AI is useful when it accelerates a clear process. It's noisy when it replaces product thinking. I use it every week in Figma and Cursor. The days that go well share the same shape. The days that don't usually skipped step one.
A delivery workflow that holds up
- Define goals and constraints. Who is this for, what success looks like, what we refuse to break.
- Build or extend a reusable design system. Tokens and patterns before one-off screens.
- Prototype key interactions. Focus on the risky flows, not every screen at full fidelity.
- Ship in small, testable increments. Vertical slices beat "design everything, then build everything."

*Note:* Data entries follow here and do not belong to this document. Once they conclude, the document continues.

Definition handleSendMessage (st : State) : Handler State :=
  if negb (truthy (trim (chatInput st))) then Done st
  else
    let userMessage := {| role := user; content := chatInput st |} in
    let userInputText := trim (chatInput st) in
    let found := Regex.execAll stepRegex userInputText in
    let userSteps :=
      map (fun m => str "Шаг " ++ nth 0 (snd m) []) found in
    let matchFound := (0 <? length found)%nat in
    let hasVerticalCommand := Regex.test verticalRegex userInputText in
    let hasHorizontalCommand := Regex.test horizontalRegex userInputText in
    let hadNodes := (0 <? length (nodes st))%nat in
    if hadNodes && (hasVerticalCommand || hasHorizontalCommand) then
      let st := setChatHistory (fun prev => prev ++ [userMessage]) st in
      let st := setChatInput [] st in
      let st := rearrangeFlowchart hasHorizontalCommand st in
      let systemResponse :=
        {| role := assistant;
           content := rearrangedReply hasHorizontalCommand |} in
      Done (setChatHistory (fun prev => prev ++ [systemResponse]) st)
    else
      let st := setChatHistory (fun prev => prev ++ [userMessage]) st in
      let st := setChatInput [] st in
      let st := setLoading true st in
      let continue (responseText : jsstring) : State :=
        afterReply userInputText userSteps matchFound hasVerticalCommand
          hasHorizontalCommand hadNodes responseText st in
      match modelType st with
      | ollama =>
          Fetch st (fun outcome =>
            let st :=
              match outcome with
              | Some content =>
                  continue (if truthy content then content else noAnswer)
              | None =>
                  let errorMessage :=
                    {| role := assistant; content := chatError |} in
                  setChatHistory (fun prev => prev ++ [errorMessage]) st
              end in
            setLoading false st)
      | gemini => Done (setLoading false (continue geminiStub))
      end.

(** *** Sessions

    What a user can do with this variant: the diagram-building operations
    themselves, and the two requests that call them, each with the text
    typed and the outcome of the model call. *)
Inductive Operation :=
| Generate (steps : list jsstring) (isHorizontal : bool)
| GenerateComplex (structure : list Branch)
| Rearrange (isHorizontal : bool)
| AddNode
| SelectModel (model : ModelType)
| RequestFlowchart (text : jsstring) (outcome : option jsstring)
| SendMessage (text : jsstring) (outcome : option jsstring).

Definition perform (st : State) (op : Operation) : State :=
  match op with
  | Generate steps isHorizontal => generateFlowFromSteps steps isHorizontal st
  | GenerateComplex structure => generateComplexFlowchart structure st
  | Rearrange isHorizontal => rearrangeFlowchart isHorizontal st
  | AddNode => addNode st
  | SelectModel model => setModelType model st
  | RequestFlowchart text outcome =>
      finish outcome (generateFlowchart (setInput text st))
  | SendMessage text outcome =>
      finish outcome (handleSendMessage (setChatInput text st))
  end.

(** The state a freshly mounted component reaches by a sequence of
    operations. *)
Definition session (ops : list Operation) : State :=
  fold_left perform ops initial.

End Simple.

(** ** src/unnamed/part_000, first program ([FlowchartApp])

    This variant publishes edges in two steps: [setEdges([])] at once and
    [setEdges(newEdges)] from a timer 200 ms later (and once more 300 ms
    after that).  The functions below give the state once these timers of
    the operation have run, with no other event in between. *)

Module Editable.
Import JS Flow.

Definition nodeWidth : Z := 180.
Definition nodeHeight : Z := 70.
Definition gap : Z := 80.

Definition deleteNode (nodeId : jsstring) (st : State) : State :=
  let st := setNodes (fun nds => filter (fun node => node_id node <> nodeId) nds) st in
  setEdges
    (fun eds =>
       filter (fun edge => source edge <> nodeId /\ target edge <> nodeId) eds)
    st.

Definition addNode (st : State) : State :=
  let id := str "node-" ++ num (nextNodeId st) in
  let newNode :=
    {| node_id := id;
       position := {| pos_x := 100; pos_y := Z.of_nat (nextNodeId st) * 100 |};
       label := str "Новый блок" |} in
  let st' := setNodes (fun nds => nds ++ [newNode]) st in
  setNextNodeId (nextNodeId st + 1) st'.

- Iterate with real usage. Support tickets, session recordings, beta feedback.
That loop is what I run on products like Hermeneia (closed beta across languages and insight modes) and Spontrec (Flutter recording flow that has to feel instant). AI drafts variants and glue code. I still own whether the flow earns trust.
How I use AI without lowering the bar
- Drafts for copy options and layout alternatives, then I cut hard
- Scaffolding for components that already have tokens and rules
- Refactors and exploratory PRs, reviewed against accessibility and real content
- Never "ship whatever the model produced" as the definition of done
Senior design work in an AI-heavy stack is taste, prioritization, and knowing when to stop generating and start deciding.
One check before you open the tool
Write the goal and the constraint in one sentence. If you can't, the model will happily generate confident junk. If you can, AI becomes a multiplier for craft, consistency, and speed instead of a substitute for them.